All right, tabletop roleplaying gamers. It’s time to talk about a real problem for your long-term roleplaying happiness: enemy NPC fatigue (ENPCF), or “boredom,” for short. We’ve all been there: you’re on a dungeon crawl, twelve levels down the tower, and the monsters are starting to blend together. What was that last one? Tarrak, tarrasque, tourrette… it doesn’t really matter, actually. The slavering mandibles, grating claws, and magical damage resistance all look the same at that point. Granted, it’s been fun to collect loot and advance your character, but if you wanted to go grinding or farm resources, you might as well be playing Skyrim. It’s time for a serious villain overhaul.
The following are a few memorable monster villains from my own playing history. Let these creatures and people be an inspiration to your own memorable villain repertoire and take your games to the next level.
1) Rifts - The Evil Blob
A telepathic alien entity had taken control of a supercomputer. The supercomputer/monster then embraced (enslaved?) a race of cave-dwelling creatures. It taught them to read, write, and manufacture; it trained them to build and use amazing technology, established a social structure and government, and it even served as a quasi-religion. All it demanded was food in return, and it received enough that it grew into an enormous, fleshy blob. Our party came at this creature sideways. We were being attacked by bands of these small, hairy, Gollum-like cave-dwellers. We didn’t think much of it, random encounters being what they are, but we started to wonder when we accidentally captured one of them. The creature told us that we had to leave, that we were invading the territory of their tribe, and that their great leader would destroy us. Intrigued, we did a bit of reconnaissance, and discovered “the blob”. In the end, however, our group determined that this blob-like creature had in fact improved the quality of life for these cave-dwellers immensely. Rather than invade and fight the blob, we decided to establish a bi-lateral trade agreement with it. Whaddya know? This was memorable because we didn’t have to fight it at all. There was enough grey area to decided that killing it would probably be worse for the hairy creatures in the end. To keep things interesting, create villains that the characters don’t need to fight, but can be overcome in other ways.

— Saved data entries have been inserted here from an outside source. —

Lemma string_app_inj_r (a b t : string) : a +:+ t = b +:+ t → a = b.
Proof.
  revert b. induction a as [|c a IH]; intros [|d b] H.
  - done.
  - apply (f_equal GoString.len) in H. rewrite !len_app in H.
    unfold GoString.len in H. simpl in H. lia.
  - apply (f_equal GoString.len) in H. rewrite !len_app in H.
    unfold GoString.len in H. simpl in H. lia.
  - rewrite !string_app_cons in H. injection H as -> H.
    f_equal. by apply IH.
Qed.

Lemma TrimSuffix_len (s suffix : string) :
  (GoString.len s ≤ GoString.len (GoString.TrimSuffix s suffix)
                    + GoString.len suffix)%nat.
Proof.
  destruct (GoString.HasSuffix s suffix) eqn:Hs.
  - apply HasSuffix_true in Hs as [base ->].
    by rewrite TrimSuffix_app, len_app.
  - rewrite TrimSuffix_other by done. lia.
Qed.

Lemma outname_longer (inname arch : string) :
  (GoString.len inname + 3 ≤ GoString.len (outname inname arch))%nat.
Proof.
  unfold outname. rewrite !len_app.
  pose proof (TrimSuffix_len inname ".txt") as H.
  change (GoString.len ".txt") with 4%nat in H.
  change (GoString.len "_") with 1%nat.
  change (GoString.len ".const") with 6%nat. lia.
Qed.

Lemma outname_not_inname (inname arch : string) : outname inname arch ≠ inname.
Proof.
  intros H. pose proof (outname_longer inname arch) as Hlen.
  rewrite H in Hlen. lia.
Qed.

Lemma outname_suffix (inname arch : string) :
  GoString.HasSuffix (outname inname arch) ("_" +:+ arch +:+ ".const") = true.
Proof. apply HasSuffix_true. by eexists. Qed.

(** X16. The output path is at least three bytes longer than the input
    path, so the two differ; it ends in [_<arch>.const]; and for one input
    file two architectures give the same output path only when they are the
    same architecture. *)
Theorem outname_per_arch (inname arch1 arch2 : string) :
  (GoString.len inname + 3 ≤ GoString.len (outname inname arch1))%nat
  ∧ outname inname arch1 ≠ inname
  ∧ GoString.HasSuffix (outname inname arch1) ("_" +:+ arch1 +:+ ".const")
    = true
  ∧ (outname inname arch1 = outname inname arch2 ↔ arch1 = arch2).
Proof.
  split; [apply outname_longer|].
  split; [apply outname_not_inname|].
  split; [apply outname_suffix|].
  split; [|by intros ->].
  unfold outname. intros H.
  apply string_app_inj_l, string_app_inj_l in H.
  by apply string_app_inj_r in H.
Qed.

(** X17. Whenever [main] calls [osutil.WriteFile], the command line named
    one input file, that file was opened, the architecture is one of the
    registry, and the path written is the output path for that input and
    architecture: it ends in [_<arch>.const] and is not the path of the
    input. *)
Theorem written_path_is_outname (rt : Runtime) (w : World) (cl : CmdLine)
    (out data : string) (res : option string) :
  WriteFile out data res ∈ trace (main rt w cl) →
  ∃ inname inf,
    Args cl = [inname]
    ∧ Open inname (Ok inf) ∈ trace (main rt w cl)
    ∧ is_Some (archs !! flagArch cl)
    ∧ res = osutil_WriteFile w out data
    ∧ out = outname inname (flagArch cl)
    ∧ out ≠ inname
    ∧ GoString.HasSuffix out ("_" +:+ flagArch cl +:+ ".const") = true.
Proof.
  main_cases rt w cl; intros Hin; elems.
  all: eexists _, _; split; [eassumption|].
  all: split; [apply elem_of_app; right; apply elem_of_cons; by left|].
  all: split; [by eexists|].
  all: split; [done|].
  all: split; [done|].
  all: split; [apply outname_not_inname | apply outname_suffix].
Qed.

2) D&D 3.5 - The Vampire Lord With The Crazy Castle
This villain is both a creature and an environment. At the beginning of this encounter, our party was warmly welcomed into a castle. The castle was well appointed, tastefully decorated, and we were fed a luxurious meal. We were waited on by a group of lovely ladies, the daughters of the lord, who later surprised various members of our party by arriving in their bedrooms. That’s where the red flags went up. They were, of course, vampire spawn who were working for the vampire lord of the castle. As the illusions faded, our characters began to see that the tapestries in this castle were rotting, there was black mold and cobwebs everywhere, and our hostesses were, in fact, undead abominations. The castle then became a magical labyrinth of bloodstained dungeons, torture chambers, decaying dining halls, and all-round horror. The castle itself eventually herded us into the great hall for a final showdown with the vampire lord. While I don’t remember the name of this creep, I will surely never forget the feeling of sick dread I had while moving inevitably through his castle of horrors to meet him. Environment can make the villain!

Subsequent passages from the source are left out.